:: The input ::
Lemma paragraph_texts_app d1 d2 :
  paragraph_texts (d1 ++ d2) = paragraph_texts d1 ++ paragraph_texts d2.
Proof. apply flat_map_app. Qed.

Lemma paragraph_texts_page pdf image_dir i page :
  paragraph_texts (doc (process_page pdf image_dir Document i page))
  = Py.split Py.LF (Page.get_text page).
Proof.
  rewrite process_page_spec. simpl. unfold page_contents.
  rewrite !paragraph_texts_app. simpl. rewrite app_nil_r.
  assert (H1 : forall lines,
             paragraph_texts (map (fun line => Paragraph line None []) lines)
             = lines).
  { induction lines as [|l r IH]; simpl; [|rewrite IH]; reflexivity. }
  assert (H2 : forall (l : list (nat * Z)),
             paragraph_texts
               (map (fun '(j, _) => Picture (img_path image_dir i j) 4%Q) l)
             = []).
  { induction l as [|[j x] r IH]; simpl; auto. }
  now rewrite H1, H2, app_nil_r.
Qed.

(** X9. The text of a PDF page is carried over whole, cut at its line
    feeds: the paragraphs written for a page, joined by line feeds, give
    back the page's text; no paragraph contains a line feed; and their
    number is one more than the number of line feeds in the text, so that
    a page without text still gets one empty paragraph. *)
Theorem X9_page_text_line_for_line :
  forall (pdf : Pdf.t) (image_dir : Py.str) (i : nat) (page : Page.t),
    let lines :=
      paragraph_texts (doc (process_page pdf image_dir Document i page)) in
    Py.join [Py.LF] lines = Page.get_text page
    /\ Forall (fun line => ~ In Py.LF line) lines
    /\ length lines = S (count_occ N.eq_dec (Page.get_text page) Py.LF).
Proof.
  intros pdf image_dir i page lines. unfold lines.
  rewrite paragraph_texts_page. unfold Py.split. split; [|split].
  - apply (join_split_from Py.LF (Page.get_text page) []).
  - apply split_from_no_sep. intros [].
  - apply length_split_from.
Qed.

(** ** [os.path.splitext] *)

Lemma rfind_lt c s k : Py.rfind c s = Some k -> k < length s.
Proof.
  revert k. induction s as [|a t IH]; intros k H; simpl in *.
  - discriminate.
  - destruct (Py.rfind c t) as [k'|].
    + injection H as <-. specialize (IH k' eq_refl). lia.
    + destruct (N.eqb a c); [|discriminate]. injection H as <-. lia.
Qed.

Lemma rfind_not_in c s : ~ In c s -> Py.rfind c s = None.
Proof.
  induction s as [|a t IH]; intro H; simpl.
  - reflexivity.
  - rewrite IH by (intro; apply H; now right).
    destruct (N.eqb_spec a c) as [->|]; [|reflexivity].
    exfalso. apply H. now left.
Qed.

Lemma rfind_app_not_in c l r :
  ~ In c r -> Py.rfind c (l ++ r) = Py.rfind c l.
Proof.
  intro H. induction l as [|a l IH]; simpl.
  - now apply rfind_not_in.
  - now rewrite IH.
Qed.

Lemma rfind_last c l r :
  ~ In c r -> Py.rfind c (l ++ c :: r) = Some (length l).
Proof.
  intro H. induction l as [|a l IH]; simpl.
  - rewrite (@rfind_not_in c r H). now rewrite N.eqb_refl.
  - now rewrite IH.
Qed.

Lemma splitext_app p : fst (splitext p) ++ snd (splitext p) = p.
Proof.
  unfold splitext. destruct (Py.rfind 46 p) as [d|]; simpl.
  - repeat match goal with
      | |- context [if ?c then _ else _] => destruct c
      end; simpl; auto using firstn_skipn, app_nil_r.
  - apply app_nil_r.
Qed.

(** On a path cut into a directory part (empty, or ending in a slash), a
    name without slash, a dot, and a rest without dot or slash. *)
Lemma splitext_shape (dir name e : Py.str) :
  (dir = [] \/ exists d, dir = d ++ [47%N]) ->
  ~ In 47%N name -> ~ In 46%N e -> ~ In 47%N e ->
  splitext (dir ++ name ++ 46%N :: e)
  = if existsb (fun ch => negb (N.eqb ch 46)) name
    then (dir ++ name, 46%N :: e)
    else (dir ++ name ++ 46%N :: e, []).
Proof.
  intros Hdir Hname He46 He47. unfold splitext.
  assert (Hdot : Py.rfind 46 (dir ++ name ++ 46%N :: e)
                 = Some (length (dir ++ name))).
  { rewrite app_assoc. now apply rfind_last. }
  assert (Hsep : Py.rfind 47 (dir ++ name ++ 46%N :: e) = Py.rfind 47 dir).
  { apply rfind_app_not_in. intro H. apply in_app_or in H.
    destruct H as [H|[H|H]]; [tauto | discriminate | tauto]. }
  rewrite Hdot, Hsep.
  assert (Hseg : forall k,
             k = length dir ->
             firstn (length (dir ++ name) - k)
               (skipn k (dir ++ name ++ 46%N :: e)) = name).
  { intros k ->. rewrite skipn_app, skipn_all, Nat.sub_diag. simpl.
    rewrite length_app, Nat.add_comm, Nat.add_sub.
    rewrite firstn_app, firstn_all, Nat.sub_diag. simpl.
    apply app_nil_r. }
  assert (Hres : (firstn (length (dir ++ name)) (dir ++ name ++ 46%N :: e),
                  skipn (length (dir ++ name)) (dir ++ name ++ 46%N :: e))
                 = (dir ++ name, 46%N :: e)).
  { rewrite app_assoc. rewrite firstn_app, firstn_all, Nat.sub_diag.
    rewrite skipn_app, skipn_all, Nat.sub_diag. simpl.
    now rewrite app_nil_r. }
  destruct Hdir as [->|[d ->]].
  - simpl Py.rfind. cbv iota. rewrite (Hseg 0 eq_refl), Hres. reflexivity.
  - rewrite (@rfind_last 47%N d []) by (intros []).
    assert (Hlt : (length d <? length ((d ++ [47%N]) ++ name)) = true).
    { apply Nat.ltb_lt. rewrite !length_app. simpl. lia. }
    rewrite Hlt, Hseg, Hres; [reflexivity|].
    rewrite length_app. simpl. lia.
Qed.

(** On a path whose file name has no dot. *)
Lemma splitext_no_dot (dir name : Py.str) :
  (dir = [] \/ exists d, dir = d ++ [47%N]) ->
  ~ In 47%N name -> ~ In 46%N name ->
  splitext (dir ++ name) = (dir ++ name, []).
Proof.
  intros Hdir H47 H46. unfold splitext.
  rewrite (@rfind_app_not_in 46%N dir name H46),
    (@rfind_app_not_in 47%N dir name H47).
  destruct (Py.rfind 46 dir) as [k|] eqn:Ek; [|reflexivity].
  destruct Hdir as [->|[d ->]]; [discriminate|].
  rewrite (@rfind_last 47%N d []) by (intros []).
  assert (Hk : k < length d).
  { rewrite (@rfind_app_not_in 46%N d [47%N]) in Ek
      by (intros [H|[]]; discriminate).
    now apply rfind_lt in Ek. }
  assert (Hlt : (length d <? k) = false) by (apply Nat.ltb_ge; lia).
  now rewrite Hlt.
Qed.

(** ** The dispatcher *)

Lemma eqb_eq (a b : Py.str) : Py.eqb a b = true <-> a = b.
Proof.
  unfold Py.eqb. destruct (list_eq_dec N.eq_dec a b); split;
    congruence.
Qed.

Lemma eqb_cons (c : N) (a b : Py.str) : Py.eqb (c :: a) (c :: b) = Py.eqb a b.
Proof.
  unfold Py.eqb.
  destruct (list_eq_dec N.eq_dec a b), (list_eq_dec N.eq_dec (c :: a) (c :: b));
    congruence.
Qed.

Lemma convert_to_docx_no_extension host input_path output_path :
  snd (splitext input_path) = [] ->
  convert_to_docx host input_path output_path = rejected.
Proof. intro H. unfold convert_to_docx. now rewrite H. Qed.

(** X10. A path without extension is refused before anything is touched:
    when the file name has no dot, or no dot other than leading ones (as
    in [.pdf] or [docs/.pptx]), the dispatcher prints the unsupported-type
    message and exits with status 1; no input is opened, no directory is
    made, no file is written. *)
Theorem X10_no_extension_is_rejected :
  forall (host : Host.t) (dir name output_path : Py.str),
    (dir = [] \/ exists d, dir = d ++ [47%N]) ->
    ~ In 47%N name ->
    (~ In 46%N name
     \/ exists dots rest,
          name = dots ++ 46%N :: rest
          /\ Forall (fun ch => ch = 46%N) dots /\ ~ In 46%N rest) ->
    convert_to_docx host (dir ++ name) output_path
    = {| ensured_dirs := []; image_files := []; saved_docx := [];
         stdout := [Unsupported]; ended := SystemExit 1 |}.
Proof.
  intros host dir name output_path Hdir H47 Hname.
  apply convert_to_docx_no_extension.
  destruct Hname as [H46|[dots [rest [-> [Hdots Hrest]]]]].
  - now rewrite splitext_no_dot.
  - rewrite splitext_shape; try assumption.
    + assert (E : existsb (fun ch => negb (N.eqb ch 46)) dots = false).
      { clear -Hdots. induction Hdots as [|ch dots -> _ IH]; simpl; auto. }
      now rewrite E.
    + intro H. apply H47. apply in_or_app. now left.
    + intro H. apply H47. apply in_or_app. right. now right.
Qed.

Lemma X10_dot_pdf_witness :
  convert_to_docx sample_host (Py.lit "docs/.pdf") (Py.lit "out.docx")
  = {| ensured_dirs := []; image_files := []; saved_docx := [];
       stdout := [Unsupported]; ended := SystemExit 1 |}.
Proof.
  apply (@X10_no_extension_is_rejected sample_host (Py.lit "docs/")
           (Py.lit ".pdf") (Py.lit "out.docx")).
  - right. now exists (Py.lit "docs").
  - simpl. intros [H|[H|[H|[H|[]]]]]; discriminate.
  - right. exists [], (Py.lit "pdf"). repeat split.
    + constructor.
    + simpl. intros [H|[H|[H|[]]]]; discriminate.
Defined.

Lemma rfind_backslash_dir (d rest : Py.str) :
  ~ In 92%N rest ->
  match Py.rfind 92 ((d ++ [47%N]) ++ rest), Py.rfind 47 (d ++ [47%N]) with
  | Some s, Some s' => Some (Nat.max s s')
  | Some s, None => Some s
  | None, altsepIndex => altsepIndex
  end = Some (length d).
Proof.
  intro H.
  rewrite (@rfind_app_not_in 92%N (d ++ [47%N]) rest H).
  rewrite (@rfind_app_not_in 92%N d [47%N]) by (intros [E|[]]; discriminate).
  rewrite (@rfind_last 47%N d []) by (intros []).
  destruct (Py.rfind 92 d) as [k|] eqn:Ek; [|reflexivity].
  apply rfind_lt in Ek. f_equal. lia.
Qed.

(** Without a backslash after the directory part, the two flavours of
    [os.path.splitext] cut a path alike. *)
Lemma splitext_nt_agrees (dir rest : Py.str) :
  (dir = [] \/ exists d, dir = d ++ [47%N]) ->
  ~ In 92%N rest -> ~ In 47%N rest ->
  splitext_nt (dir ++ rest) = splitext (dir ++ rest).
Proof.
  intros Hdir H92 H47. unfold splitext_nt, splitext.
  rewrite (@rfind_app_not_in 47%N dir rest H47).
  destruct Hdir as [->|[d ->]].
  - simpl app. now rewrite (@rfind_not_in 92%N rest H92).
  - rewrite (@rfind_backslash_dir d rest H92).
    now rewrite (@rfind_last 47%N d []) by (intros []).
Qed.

:: The problem ::
Find every line of the data that holds the string "docs", then say how many there are and nothing else.

:: Solution ::
4